A ambientação contribui para uma história ao:

·       Definir o tom.

A ambientação já se diferencia de um simples cenário ao definir o clima da história. Por exemplo, “escola” é um cenário válido tanto para histórias de romance quanto para histórias de terror. A forma que você estrutura esse cenário é o que o define.

Você pode descrever um ambiente hostil, mecânico, com paredes impecavelmente limpas que escondem segredos. Ou você pode descrever uma escola comum, onde alunos se estressam com as provas e risadas ecoam pelos corredores no intervalo.  

·       Estabelecer o contexto.

A época e o local onde uma história se passa determinam o seu contexto. O desenrolar de uma história, assim como a vida das personagens, pode mudar drasticamente de acordo com esses fatores. Uma pessoa crescida no interior puritano dos Estados Unidos no séc. XIX não vai ser igual a um paulista do século XXI.

O contexto também se insere no “micro”. Sua história inteira pode se passar dentro de uma mansão colonial. Esse simples fato já traz informações importantes sobre o contexto da história.

·       Servir como alicerce para a narrativa.

Da mesma forma que a ambientação nos informa sobre o contexto e o tom, ela pode ser útil na hora de estruturar os conflitos e temas da história.

Uma história que se passa em uma escola pode falar sobre bullying. Uma história que se passa numa mansão colonial pode falar sobre racismo e escravização. Ambas as ambientações podem servir como base para debater estruturas de poder.

Indo além, o cenário também pode oferecer pistas para solucionar o enigma em um livro de mistério.

Como definir a ambientação do meu livro?

Como você pode perceber, esse elemento narrativo tão subestimado tem um papel fundamental na construção de uma boa história. Mas então, como definir o ambiente ideal para a sua narrativa antes de publicar livro?

Isso vai depender, é claro, do processo criativo de cada escritor. É possível que o cenário seja a primeira coisa que vem à sua cabeça: “quero escrever uma história adolescente, que se passa em um colégio”. É possível também que surja primeiro uma personagem, um enredo, e a ambientação em si fique parecendo uma cortina de fumaça, indefinida.

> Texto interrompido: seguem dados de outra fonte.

(** ** What is left *)

(** Calls leave nothing behind.  When every call has ended and none of them
    was cancelled, no connection is leased any more, the capacity lock and the
    key locks are free, and every connection that is still open is the idle one
    of its key; whatever failed on the way (connects, pings, [USE] statements,
    statements, time-outs, resets) and however often the cache was cleaned up,
    as long as no clean-up drops a lock a call waits for. *)
Theorem calls_leave_nothing evs g :
  Forall (λ ev, is_cancelling ev = false) evs →
  run evs new_gateway = Some g → survive evs new_gateway = true →
  (∀ t rq p, gw_tasks g !! t = Some (rq, p) → ∃ r, p = AtEnd r) →
  cs_leased (gw_cache g) = ∅
  ∧ lo_held (gw_locks g) = ∅ ∧ gw_capacity_lock g = None
  ∧ ∀ id cn, cs_connections (gw_cache g) !! id = Some cn → cn_open cn = true →
      cs_cache (gw_cache g) !! cn_key cn ≠ None
      ∧ ∀ c, cs_cache (gw_cache g) !! cn_key cn = Some c → cc_conn c = id.
Proof.
  intros Hc Hr Hlive Hend. destruct (keyed_run _ _ _ _ _ _ _ _ evs g Hr Hlive) as (a & Ha & Hs & Hi).
  assert (quiet a) as H
    by (eapply quiet_run; [apply (inv_idle_gateway fingerprint_key)|apply quiet_idle_gateway|exact Hc|exact Ha]).
  destruct (sim_locks _ _ Hs) as [Hholder _ _ Hheld].
  rewrite <- (sim_cache _ _ Hs), <- (sim_capacity _ _ Hs). rewrite <- (sim_tasks _ _ Hs) in Hend.
  assert (cs_leased (gw_cache a) = ∅) as Hl.
  { apply map_empty. intros [k id]. apply eq_None_not_Some. intros Hk.
    destruct (q_lease _ H k id Hk) as (t & rq & p & Ht & Hp & _). by destruct (Hend t rq p Ht) as [r ->]. }
  split_and!; [done| | |].
  - apply map_empty. intros l. apply eq_None_not_Some. intros [t Hlt]. destruct (Hheld l t Hlt) as [k Hk].
    assert (gw_locks a !! k = Some (Some t)) as Hkt by (apply Hholder; by rewrite (holder_of _ _ _ Hk)).
    destruct (q_locks _ H k t Hkt) as (rq & p & Ht & Hp & _). by destruct (Hend t rq p Ht) as [r ->].
  - destruct (gw_capacity_lock a) as [t|] eqn:Hk; [|done].
    destruct (q_capacity _ H t Hk) as [rq Ht]. by destruct (Hend t rq _ Ht) as [r ?].
  - intros id cn Hcn Ho.
    destruct (q_open _ H id (ex_intro _ cn (conj Hcn Ho))) as [(k & c & Hk & <-)|[[k Hk]|(t & rq & p & Ht & c & r & -> & _)]].
    + destruct (gi_cached _ _ Hi k c Hk) as (cn' & Hcn' & Hkey & _). rewrite Hcn in Hcn'.
      injection Hcn' as <-. rewrite Hkey, Hk. split; [done|]. by intros c' [= <-].
    + rewrite Hl, lookup_empty in Hk. by destruct Hk.
    + by destruct (Hend t rq _ Ht) as [r' ?].
Qed.
End sessions.

(** ** Their witnesses *)

Lemma read_escaped db : read_identifier (escape_backticks db +:+ "`") = db.
Proof.
  induction db as [|a db IH]; [done|]. unfold escape_backticks in *. cbn [read_identifier].
  destruct (Ascii.eqb a "`") eqn:Ha.
  - apply Ascii.eqb_eq in Ha as ->. rewrite !app_cons. cbn [read_identifier]. rewrite !Ascii.eqb_refl.
    by rewrite IH.
  - rewrite app_cons. cbn [read_identifier]. by rewrite Ha, IH.
Qed.

Lemma demo_server_laws : ServerLaws demo_server.
Proof.
  split; try (intros; reflexivity); try (intros; split; reflexivity).
  { intros n s. eexists. reflexivity. }
  intros db s.
  change (demo_server (use_statement db) [] s)
    with (s <| ms_database := Some (read_identifier (escape_backticks db +:+ "`")) |>).
  by rewrite read_escaped.
Qed.

Definition demo_session : list Event :=
  demo_call 1 (Some "sales")
  ++ [ Begin 2 (demo_request (Some "stock")); LockKey 2; CleanupOnce; Pinged 2 true; Used 2 None ].

Lemma demo_harmless : call_ok demo_server (λ _, false) (λ sql _ _, sql) (Execute "SELECT 1" 10 0 None).
Proof. intros _ s. split; [reflexivity|intros; reflexivity]. Qed.

Lemma session_reuse_clean_witness :
  ∃ g rq conn, demo_run demo_session new_gateway = Some g
    ∧ gw_tasks g !! 2%nat = Some (rq, AtStatements conn)
    ∧ ∃ cn limit, cs_connections (gw_cache g) !! conn = Some cn
        ∧ cn_session cn = (fresh_session (Some "stock")) <| ms_max_execution_time := limit |>.
Proof.
  destruct (demo_run demo_session new_gateway) as [g|] eqn:E; [|vm_compute in E; discriminate E].
  exists g, (demo_request (Some "stock")), 0%nat. split; [reflexivity|].
  assert (gw_tasks g !! 2%nat = Some (demo_request (Some "stock"), AtStatements 0)) as Ht
    by (vm_compute in E; injection E as <-; vm_compute; reflexivity).
  split; [exact Ht|].
  assert (Forall (event_ok demo_server (λ _, false) (λ sql _ _, sql)) demo_session) as Hok
    by (repeat constructor; exact demo_harmless).
  destruct (session_reuse_clean _ _ _ _ _ _ _ _ demo_session g 2 (demo_request (Some "stock")) 0
    demo_server_laws Hok E eq_refl) as [H _].
  apply (H Ht). discriminate.
Defined.

(** A call, a second one that times out on a new connection, a third one. *)
Definition demo_calls : list Event :=
  demo_call 1 (Some "sales")
  ++ [ Begin 2 (demo_request (Some "sales")); LockKey 2; Pinged 2 false; LockCapacity 2; Connected 2 None;
       Answered 2 [ Executed; Executed; Failed (exc "TimeoutError" "") true ]; LockKey 2 ]
  ++ demo_call 3 None.

Definition ended (e : nat * (Request * Point)) : bool :=
  match e.2.2 with AtEnd _ => true | _ => false end.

No primeiro caso, você já está com meio caminho andado, e a partir daí deve lapidar essa ambientação. Como já falamos anteriormente, o cenário “escola” pode ser ambientado de várias formas diferentes.

No segundo caso, você precisará escavar um pouco mais fundo e procurar inspirações diferentes. Experimente assistir filmes, séries e documentários, leia notícias, procure imagens de locais interessantes.

De uma maneira ou de outra, o segredo é tentar identificar o tipo de ambientação que funcionaria melhor para a sua história. As perguntas base que você deve fazer a si mesmo são:

1.      Qual gênero literário você está escrevendo? – Para gêneros específicos, existem os cenários comuns e os incomuns. Analise suas possibilidades, veja como cada ideia funciona.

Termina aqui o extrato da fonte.